La chiusura della Rems di Bologna (che a noi comunque è parsa una scelta totalmente sbagliata) ha creato problemi, nel senso della insorgenza di maggiori difficoltà nella presa in carico psichiatrica delle persone che ne hanno bisogno? Tutte le indagini sulle carceri italiane evidenziano la alta percentuale di persone recluse con problemi psichiatrici e tutti gli operatori “indipendenti” sottolineano la insostenibilità di questa situazione e la incongruenza delle strutture intra-carcerarie chiamate ATSM -articolazione salute mentale- apparendo agli esperti in materia più ragionevole fare ricorso, in molti casi, a provvedimento di sospensione pena o libertà provvisoria per motivi di salute oppure, appunto, a collocazione in Rems.

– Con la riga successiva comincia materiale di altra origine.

(** [x, err := f(); if err != nil { return nil, fmt.Errorf(prefix + ": %w", err) }] *)
Definition orWrap {A : Type} (r : result A) (prefix : string) : result A :=
  match r with
  | Ok a => Ok a
  | Err e => Err (Errorf_w prefix e)
  end.

(** How a function ends: it returns, or it panics. *)
Inductive completion (A : Type) : Type :=
| Done (a : A)
| Panic (msg : string).
Arguments Done {A} a.
Arguments Panic {A} msg.

(** [strconv.Itoa] *)
Definition Itoa (n : Z) : string := NilZero.string_of_int (Z.to_int n).

(** [slices.EqualFunc]: the lengths are compared first, then the elements
    pairwise from the left. *)
Fixpoint EqualFunc_loop {E1 E2 : Type} (eq : E1 -> E2 -> bool)
         (s1 : list E1) (s2 : list E2) : bool :=
  match s1, s2 with
  | [], _ => true
  | v1 :: s1', v2 :: s2' => if eq v1 v2 then EqualFunc_loop eq s1' s2' else false
  | _ :: _, [] => false
  end.

Definition EqualFunc {E1 E2 : Type} (s1 : list E1) (s2 : list E2)
           (eq : E1 -> E2 -> bool) : bool :=
  if negb (Nat.eqb (List.length s1) (List.length s2)) then false
  else EqualFunc_loop eq s1 s2.

(** [reflect.DeepEqual] on two values of one type whose equality is
    structural (strings, booleans, pointers compared through their
    pointees). *)
Definition DeepEqual {A : Type} `{EqDecision A} (x y : A) : bool :=
  bool_decide (x = y).

(** *** [float64] and the conversions around it *)

Definition prec : Z := 53.
Definition emax : Z := 1024.

(** [float64(n)] for an integer [n], rounded to nearest even. *)
Definition float64_of_int (n : Z) : spec_float :=
  binary_normalize prec emax n 0 false.

(** [x / y] on [float64] *)
Definition float64_div (x y : spec_float) : spec_float := SFdiv prec emax x y.

(** The integer [ceil (n / 2^k)] for [0 <= k]. *)
Definition ceil_shift (n k : Z) : Z := - ((- n) / 2 ^ k).

(** [math.Ceil]: zeros, infinities and NaN are returned unchanged; a finite
    number with a non-negative exponent is an integer already. *)
Definition math_Ceil (x : spec_float) : spec_float :=
  match x with
  | S754_finite s m e =>
      if 0 <=? e then x
      else binary_normalize prec emax (ceil_shift (cond_Zopp s (Zpos m)) (- e)) 0 s
  | _ => x
  end.

Definition MinInt32 : Z := - 2 ^ 31.
Definition MaxInt32 : Z := 2 ^ 31 - 1.

(** [int32(x)] for a [float64]: the fraction is discarded (truncation
    towards zero). Go leaves the result implementation-dependent when the
    value does not fit (infinities and NaN included); the function returns
    [MinInt32] there, as the amd64 conversion instruction does, and nothing
    below depends on this choice. *)
Definition int32_of_float64 (x : spec_float) : Z :=
  match x with
  | S754_zero _ => 0
  | S754_finite s m e =>
      let t := if 0 <=? e then cond_Zopp s (Zpos m * 2 ^ e)
               else Z.quot (cond_Zopp s (Zpos m)) (2 ^ (- e)) in
      if (MinInt32 <=? t) && (t <=? MaxInt32) then t else MinInt32
  | _ => MinInt32
  end.

End Go.

(** ** Kubernetes API types ([k8s.io/api/core/v1], [k8s.io/apimachinery])

    Each record has the fields that this package sets or reads. Values that
    the package only stores or copies (volumes, mounts, resource requirements,
    tolerations, spread constraints, security profiles, node affinity) are
    documents that are not interpreted. *)

Inductive Document : Type := Doc (text : string).

Module intstr.
(** [intstr.IntOrString]: [Type'] is [Int] for an integer and [String] for a
    string; the encoder of JSON refuses any other value of it. *)
Record IntOrString : Type := mk { Type' : Z; IntVal : Z; StrVal : string }.

Definition Int : Z := 0.
Definition String : Z := 1.

(** [intstr.FromInt32] *)
Definition FromInt32 (val : Z) : IntOrString := mk Int val "".
End intstr.

(** What stands for a Go map of strings that is written to: for a value that
    nothing else points to yet, nil or the content of the map ([MapValue]);
    for a value of the store, nil or a reference to a map of the store
    ([MapRef]). *)
Abbreviation MapValue := (option (gmap string string)).
Abbreviation MapRef := (option nat).

Module metav1.

Module LabelSelectorRequirement.
Record t : Type := mk { Key : string; Operator : string; Values : list string }.
End LabelSelectorRequirement.

Definition LabelSelectorOpIn : string := "In".

Module LabelSelector.
Record t : Type := mk {
  MatchLabels : gmap string string;
  MatchExpressions : list LabelSelectorRequirement.t }.
End LabelSelector.

(** [ObjectMeta]; [M] is what stands for the map of the annotations. The
    labels are not written after the literal that creates them and are kept
    by content. *)
Module ObjectMeta.
Record t (M : Type) : Type := mk {
  Labels : gmap string string;
  Annotations : M;
  Name : string;
  Namespace : string }.
Arguments mk {M} Labels Annotations Name Namespace.
Arguments Labels {M} _.
Arguments Annotations {M} _.
Arguments Name {M} _.
Arguments Namespace {M} _.

Definition set_Annotations {M N : Type} (m : t M) (a : N) : t N :=
  mk (Labels m) a (Name m) (Namespace m).
End ObjectMeta.

End metav1.

Module corev1.

Module ObjectFieldSelector.
Record t : Type := mk { APIVersion : string; FieldPath : string }.
End ObjectFieldSelector.

Module ResourceFieldSelector.
Record t : Type := mk { ContainerName : string; Resource : string; Divisor : string }.
End ResourceFieldSelector.

(** [ConfigMapKeySelector] and [SecretKeySelector] *)
Module KeySelector.
Record t : Type := mk { Name : string; Key : string; Optional : option bool }.
End KeySelector.

Module EnvVarSource.
Record t : Type := mk {
  FieldRef : option ObjectFieldSelector.t;
  ResourceFieldRef : option ResourceFieldSelector.t;
  ConfigMapKeyRef : option KeySelector.t;
  SecretKeyRef : option KeySelector.t }.
End EnvVarSource.

Module EnvVar.
Record t : Type := mk {
  Name : string;
  Value : string;
  ValueFrom : option EnvVarSource.t }.
End EnvVar.

(** [ConfigMapEnvSource] and [SecretEnvSource] *)
Module EnvSource.
Record t : Type := mk { Name : string; Optional : option bool }.
End EnvSource.

Module EnvFromSource.
Record t : Type := mk {
  Prefix : string;
  ConfigMapRef : option EnvSource.t;
  SecretRef : option EnvSource.t }.
End EnvFromSource.

Definition URISchemeHTTPS : string := "HTTPS".

Module HTTPGetAction.
Record t : Type := mk { Path : string; Port : intstr.IntOrString; Scheme : string }.

Definition set_Scheme (a : t) (scheme : string) : t := mk (Path a) (Port a) scheme.
End HTTPGetAction.

(** [Probe]; the embedded [ProbeHandler] contributes [HTTPGet]. *)
Module Probe.
Record t : Type := mk {
  HTTPGet : option HTTPGetAction.t;
  InitialDelaySeconds : Z;
  TimeoutSeconds : Z;
  PeriodSeconds : Z;
  SuccessThreshold : Z;
  FailureThreshold : Z;
  TerminationGracePeriodSeconds : option Z }.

È evidente che per rispondere a queste domande avremmo bisogno di maggiori informazioni e, in primis, anche della cartella clinica intra-carceraria della persona deceduta nonché delle valutazioni del rischio suicidario fatte dalla istituzione penitenziaria. Per questi motivi abbiamo redatto l’esposto di cui sopra e rinnoviamo l’appello a chi (familiari, compagni di detenzione, lavoratori penitenziari o volontari) informato sui fatti ce li voglia comunicare; certamente essere privati della libertà ed essere trattenuti nel carcere di Bologna-per le condizioni fisiche e relazionali che contraddistinguono la gestione di questo carcere (non che sia “peggiore” di altri) comporta di per sé un certo rischio suicidogeno e autolesionistico evidente ormai a tutti.
La Ausl ci ha appena comunicato che il rapporto relativo al primo semestre 2024 è in via di redazione (siamo al 25 luglio): lo aspettiamo anche per verificare se e quanto è stato attuato rispetto alle indicazioni date dagli operatori del dipartimento di prevenzione nel secondo rapporto del 2023; qui evidentemente c’è un nodo fondamentale per il percorso di “umanizzazione” delle carceri : la Costituzione prevede la sanzione della privazione della libertà ma senza che questa scada in “trattamenti disumani e degradanti” ; rispetto a questi non tutte le persone hanno forti e sufficienti capacità di coping, alcune persone più vulnerabili cedono con maggiore facilità; ma il diritto alla vita e al reinserimento socio-lavorativo deve essere garantito a tutti.
Viceversa siamo ormai arrivati al comprensibile sfogo di chi ha denunciato che il sistema penitenziario si è trasformato da carcere, ormai, in camera mortuaria; certo uno “sfogo” ma la realtà è sotto gli occhi di tutti tranne che delle istituzioni che dovrebbero garantire prevenzione e diritti. Chi sa parli o comunque comunichi con noi: è il momento di farlo.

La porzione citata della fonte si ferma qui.